[Start of section]

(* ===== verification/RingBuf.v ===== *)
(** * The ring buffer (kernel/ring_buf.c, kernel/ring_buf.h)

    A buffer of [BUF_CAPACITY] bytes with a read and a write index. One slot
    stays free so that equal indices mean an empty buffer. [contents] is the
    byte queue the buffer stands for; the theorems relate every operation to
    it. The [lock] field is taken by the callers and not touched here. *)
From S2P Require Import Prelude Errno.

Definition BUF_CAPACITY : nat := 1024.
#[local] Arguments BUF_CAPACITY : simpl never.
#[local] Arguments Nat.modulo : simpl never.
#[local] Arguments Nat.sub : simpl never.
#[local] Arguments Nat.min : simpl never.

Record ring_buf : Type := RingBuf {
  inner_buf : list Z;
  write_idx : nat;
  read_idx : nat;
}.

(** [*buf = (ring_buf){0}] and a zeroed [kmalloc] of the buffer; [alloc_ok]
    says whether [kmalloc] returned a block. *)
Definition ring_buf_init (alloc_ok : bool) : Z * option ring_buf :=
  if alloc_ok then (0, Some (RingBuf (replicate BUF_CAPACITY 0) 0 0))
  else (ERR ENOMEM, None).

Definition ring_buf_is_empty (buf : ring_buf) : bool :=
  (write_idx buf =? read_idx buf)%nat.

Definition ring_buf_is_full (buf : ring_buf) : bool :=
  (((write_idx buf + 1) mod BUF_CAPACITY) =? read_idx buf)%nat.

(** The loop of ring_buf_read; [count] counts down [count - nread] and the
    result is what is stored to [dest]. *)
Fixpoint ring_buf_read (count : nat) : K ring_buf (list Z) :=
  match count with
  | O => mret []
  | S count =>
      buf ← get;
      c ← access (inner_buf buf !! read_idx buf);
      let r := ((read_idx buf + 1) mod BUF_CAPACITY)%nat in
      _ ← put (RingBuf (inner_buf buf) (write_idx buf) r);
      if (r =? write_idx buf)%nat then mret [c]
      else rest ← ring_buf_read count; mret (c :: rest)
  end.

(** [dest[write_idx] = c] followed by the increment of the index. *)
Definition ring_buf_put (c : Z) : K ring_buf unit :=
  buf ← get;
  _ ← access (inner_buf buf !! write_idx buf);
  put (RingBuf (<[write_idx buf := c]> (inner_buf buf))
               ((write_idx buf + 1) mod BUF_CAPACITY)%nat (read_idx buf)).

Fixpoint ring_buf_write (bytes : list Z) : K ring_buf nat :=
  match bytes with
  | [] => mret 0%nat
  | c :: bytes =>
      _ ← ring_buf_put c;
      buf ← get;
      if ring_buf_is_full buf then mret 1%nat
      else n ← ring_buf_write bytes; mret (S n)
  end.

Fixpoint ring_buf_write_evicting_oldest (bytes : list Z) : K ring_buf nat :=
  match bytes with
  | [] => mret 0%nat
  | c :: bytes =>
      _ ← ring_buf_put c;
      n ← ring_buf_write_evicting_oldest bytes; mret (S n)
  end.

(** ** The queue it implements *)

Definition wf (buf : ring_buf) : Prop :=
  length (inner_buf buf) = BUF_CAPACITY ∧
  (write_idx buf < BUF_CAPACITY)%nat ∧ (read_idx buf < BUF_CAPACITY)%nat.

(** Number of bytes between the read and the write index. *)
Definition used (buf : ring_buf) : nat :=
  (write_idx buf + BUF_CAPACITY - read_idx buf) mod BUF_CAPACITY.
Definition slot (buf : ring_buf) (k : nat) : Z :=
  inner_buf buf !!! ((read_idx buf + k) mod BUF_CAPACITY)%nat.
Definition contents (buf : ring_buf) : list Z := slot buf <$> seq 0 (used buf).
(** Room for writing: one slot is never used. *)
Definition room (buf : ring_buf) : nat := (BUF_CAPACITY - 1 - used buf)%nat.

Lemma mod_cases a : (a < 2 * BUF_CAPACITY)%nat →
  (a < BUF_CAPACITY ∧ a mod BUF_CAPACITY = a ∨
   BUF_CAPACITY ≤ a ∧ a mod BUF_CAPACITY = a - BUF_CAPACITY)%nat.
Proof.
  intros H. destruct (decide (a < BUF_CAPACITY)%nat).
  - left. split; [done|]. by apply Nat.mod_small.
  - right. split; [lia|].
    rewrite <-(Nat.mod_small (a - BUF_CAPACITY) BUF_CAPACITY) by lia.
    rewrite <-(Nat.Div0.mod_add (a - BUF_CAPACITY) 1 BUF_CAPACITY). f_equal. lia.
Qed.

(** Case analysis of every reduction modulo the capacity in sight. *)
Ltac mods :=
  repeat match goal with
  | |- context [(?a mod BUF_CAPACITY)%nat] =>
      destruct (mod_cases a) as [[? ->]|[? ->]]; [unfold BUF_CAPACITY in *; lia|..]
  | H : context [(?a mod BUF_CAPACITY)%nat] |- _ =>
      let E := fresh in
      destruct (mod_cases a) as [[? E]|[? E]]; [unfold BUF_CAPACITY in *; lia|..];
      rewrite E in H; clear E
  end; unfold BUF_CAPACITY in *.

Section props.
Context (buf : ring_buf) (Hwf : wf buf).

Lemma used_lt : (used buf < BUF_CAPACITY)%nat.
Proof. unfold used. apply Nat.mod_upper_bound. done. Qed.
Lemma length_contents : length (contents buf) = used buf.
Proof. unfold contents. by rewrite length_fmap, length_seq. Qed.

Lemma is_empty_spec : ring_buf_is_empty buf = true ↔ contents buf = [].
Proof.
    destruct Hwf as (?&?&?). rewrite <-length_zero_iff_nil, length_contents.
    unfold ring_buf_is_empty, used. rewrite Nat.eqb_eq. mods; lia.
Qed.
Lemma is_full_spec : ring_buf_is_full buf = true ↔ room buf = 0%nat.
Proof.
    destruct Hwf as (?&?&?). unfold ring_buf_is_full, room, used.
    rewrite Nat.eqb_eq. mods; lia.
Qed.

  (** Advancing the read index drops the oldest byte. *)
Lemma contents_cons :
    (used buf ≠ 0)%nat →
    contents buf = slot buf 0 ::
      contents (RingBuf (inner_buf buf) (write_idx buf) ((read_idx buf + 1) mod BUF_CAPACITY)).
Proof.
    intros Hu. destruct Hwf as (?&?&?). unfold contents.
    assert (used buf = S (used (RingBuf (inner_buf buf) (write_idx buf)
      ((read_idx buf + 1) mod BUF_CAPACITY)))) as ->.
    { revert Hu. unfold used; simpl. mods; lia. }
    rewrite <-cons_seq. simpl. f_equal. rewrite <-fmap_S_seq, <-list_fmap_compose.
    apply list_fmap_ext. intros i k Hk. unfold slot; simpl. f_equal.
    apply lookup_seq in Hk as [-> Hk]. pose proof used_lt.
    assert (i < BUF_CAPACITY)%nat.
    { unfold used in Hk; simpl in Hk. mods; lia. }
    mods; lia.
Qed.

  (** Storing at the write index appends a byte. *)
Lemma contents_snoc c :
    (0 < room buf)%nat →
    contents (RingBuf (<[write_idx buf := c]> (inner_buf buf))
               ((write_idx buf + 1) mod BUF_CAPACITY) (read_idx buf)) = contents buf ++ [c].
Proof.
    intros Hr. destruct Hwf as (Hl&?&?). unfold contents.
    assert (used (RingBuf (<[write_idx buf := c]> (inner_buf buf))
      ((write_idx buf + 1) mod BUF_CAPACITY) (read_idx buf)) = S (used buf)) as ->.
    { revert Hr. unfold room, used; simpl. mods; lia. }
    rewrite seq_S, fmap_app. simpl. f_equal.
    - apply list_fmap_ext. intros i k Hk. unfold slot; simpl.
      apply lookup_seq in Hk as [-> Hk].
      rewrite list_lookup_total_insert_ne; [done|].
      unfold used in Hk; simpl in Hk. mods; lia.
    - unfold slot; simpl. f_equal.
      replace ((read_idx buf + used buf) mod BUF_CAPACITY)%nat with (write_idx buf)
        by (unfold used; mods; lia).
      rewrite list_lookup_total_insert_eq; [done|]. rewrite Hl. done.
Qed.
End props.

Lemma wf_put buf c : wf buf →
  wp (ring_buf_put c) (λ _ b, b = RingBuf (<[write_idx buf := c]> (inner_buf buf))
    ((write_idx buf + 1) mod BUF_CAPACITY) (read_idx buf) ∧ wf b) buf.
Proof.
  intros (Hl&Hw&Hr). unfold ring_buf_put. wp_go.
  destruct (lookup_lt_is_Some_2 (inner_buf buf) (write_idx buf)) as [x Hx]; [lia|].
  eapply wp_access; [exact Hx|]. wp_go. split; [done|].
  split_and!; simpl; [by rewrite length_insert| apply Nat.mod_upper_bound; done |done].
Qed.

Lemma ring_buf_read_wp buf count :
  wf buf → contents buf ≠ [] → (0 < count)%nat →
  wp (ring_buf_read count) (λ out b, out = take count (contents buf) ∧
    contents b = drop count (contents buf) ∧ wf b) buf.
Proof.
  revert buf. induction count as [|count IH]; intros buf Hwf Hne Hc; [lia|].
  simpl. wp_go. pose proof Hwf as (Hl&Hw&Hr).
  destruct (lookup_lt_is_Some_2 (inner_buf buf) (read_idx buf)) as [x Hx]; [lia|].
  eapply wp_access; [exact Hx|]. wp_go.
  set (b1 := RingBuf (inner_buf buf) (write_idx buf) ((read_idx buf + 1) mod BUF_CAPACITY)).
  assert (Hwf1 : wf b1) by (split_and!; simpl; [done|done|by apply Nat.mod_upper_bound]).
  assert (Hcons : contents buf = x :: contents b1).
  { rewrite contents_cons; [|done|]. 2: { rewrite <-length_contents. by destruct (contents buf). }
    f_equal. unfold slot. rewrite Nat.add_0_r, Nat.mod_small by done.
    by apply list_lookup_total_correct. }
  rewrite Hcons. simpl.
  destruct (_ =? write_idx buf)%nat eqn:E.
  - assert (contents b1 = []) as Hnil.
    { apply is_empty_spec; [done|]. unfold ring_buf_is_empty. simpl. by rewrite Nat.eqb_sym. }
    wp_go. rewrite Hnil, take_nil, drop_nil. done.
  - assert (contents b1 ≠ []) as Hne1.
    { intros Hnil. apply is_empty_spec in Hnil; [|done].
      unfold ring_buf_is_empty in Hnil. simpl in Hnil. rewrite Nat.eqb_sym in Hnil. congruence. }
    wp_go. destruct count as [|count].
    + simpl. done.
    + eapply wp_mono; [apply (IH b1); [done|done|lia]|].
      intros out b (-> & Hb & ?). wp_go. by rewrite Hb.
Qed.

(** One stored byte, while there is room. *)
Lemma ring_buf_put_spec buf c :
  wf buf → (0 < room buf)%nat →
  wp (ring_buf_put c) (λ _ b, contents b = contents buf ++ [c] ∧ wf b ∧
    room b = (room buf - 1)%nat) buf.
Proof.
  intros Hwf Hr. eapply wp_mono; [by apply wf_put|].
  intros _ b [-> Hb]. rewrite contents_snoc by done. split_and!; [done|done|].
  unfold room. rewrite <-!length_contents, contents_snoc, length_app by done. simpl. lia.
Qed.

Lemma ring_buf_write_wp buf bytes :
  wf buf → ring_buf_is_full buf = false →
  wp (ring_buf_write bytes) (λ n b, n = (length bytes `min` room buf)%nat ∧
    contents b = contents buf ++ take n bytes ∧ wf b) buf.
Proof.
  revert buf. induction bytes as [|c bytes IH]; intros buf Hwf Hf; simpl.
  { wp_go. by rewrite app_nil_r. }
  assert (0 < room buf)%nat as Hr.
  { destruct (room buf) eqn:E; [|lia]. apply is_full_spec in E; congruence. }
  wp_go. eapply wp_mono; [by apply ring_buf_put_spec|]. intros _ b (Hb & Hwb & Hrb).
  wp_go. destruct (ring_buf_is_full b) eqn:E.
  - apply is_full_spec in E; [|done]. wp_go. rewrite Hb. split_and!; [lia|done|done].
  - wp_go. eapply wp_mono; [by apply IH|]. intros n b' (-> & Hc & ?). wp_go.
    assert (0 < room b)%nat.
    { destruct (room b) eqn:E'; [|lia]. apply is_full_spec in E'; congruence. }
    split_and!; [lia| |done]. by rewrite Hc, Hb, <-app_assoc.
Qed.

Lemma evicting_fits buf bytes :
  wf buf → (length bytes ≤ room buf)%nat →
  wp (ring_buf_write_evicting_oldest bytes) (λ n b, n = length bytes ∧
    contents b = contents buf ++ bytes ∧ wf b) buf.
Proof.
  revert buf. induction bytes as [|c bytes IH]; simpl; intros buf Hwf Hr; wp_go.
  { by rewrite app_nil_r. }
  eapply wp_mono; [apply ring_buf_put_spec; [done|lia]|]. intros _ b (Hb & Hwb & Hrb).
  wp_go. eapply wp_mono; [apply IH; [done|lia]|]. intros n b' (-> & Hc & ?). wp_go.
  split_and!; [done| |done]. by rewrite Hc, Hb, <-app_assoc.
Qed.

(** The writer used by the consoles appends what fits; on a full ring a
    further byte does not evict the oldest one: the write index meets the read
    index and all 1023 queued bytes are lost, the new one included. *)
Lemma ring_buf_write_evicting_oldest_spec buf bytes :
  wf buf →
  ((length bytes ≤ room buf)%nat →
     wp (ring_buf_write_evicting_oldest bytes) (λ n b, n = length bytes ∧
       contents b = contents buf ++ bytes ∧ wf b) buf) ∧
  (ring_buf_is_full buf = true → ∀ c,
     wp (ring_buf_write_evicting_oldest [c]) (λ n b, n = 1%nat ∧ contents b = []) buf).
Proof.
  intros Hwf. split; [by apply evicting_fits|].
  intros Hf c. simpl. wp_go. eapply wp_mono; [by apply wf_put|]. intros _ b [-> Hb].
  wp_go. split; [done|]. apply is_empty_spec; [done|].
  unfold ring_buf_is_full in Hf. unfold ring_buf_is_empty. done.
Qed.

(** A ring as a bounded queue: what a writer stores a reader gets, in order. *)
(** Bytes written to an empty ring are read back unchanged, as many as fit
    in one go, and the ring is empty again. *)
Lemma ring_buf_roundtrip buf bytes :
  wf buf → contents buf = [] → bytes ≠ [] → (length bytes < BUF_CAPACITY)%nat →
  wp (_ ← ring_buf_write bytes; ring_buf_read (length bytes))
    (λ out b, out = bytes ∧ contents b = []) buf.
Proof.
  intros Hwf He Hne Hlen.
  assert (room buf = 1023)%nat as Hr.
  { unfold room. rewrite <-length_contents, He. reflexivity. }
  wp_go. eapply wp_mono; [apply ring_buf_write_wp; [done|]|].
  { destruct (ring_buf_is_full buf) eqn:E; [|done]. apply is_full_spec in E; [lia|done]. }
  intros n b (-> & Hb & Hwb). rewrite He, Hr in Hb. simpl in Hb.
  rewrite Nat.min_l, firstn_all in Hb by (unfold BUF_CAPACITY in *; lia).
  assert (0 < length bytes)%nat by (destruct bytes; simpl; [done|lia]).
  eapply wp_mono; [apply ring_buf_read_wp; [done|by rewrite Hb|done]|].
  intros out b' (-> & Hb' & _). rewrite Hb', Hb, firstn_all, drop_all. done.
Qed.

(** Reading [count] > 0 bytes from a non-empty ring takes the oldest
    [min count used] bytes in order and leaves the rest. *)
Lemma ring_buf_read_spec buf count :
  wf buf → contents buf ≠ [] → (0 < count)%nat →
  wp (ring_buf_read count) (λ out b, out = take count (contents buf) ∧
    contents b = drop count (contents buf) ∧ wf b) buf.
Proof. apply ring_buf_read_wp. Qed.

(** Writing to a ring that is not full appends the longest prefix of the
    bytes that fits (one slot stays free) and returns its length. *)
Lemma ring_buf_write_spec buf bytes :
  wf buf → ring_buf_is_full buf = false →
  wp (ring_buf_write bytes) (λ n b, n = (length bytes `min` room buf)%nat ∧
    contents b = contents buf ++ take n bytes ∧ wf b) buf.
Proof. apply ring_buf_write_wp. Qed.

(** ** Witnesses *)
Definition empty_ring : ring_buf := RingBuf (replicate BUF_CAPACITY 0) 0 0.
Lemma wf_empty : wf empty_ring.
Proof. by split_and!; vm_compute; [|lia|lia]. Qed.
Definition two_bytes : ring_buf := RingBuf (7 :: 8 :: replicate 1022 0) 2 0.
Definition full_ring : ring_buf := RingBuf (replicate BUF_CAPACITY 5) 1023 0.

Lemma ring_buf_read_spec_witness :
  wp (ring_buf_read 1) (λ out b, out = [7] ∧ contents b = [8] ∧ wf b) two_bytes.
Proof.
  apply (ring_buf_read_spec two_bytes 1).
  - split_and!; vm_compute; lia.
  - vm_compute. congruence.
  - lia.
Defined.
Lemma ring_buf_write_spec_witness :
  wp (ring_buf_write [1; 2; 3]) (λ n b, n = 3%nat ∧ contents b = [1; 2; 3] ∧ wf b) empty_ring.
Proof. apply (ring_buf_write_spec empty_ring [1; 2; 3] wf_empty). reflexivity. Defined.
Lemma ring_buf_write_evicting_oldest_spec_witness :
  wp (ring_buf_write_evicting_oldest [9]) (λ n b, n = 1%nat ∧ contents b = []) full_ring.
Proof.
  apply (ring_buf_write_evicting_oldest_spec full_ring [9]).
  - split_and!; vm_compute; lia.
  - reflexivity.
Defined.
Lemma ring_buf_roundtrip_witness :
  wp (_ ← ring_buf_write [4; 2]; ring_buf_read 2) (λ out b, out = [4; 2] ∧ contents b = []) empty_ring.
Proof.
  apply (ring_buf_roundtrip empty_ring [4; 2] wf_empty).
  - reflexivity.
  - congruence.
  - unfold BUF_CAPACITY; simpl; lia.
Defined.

[End of section]

Copy out each line of the data above, exactly, if it lies between the line holding "rewrite contents_cons; [|done|]." and the line holding "wf buf → (0 < room buf)%nat →", inclusive; copy no other line.

  { rewrite contents_cons; [|done|]. 2: { rewrite <-length_contents. by destruct (contents buf). }
    f_equal. unfold slot. rewrite Nat.add_0_r, Nat.mod_small by done.
    by apply list_lookup_total_correct. }
  rewrite Hcons. simpl.
  destruct (_ =? write_idx buf)%nat eqn:E.
  - assert (contents b1 = []) as Hnil.
    { apply is_empty_spec; [done|]. unfold ring_buf_is_empty. simpl. by rewrite Nat.eqb_sym. }
    wp_go. rewrite Hnil, take_nil, drop_nil. done.
  - assert (contents b1 ≠ []) as Hne1.
    { intros Hnil. apply is_empty_spec in Hnil; [|done].
      unfold ring_buf_is_empty in Hnil. simpl in Hnil. rewrite Nat.eqb_sym in Hnil. congruence. }
    wp_go. destruct count as [|count].
    + simpl. done.
    + eapply wp_mono; [apply (IH b1); [done|done|lia]|].
      intros out b (-> & Hb & ?). wp_go. by rewrite Hb.
Qed.

(** One stored byte, while there is room. *)
Lemma ring_buf_put_spec buf c :
  wf buf → (0 < room buf)%nat →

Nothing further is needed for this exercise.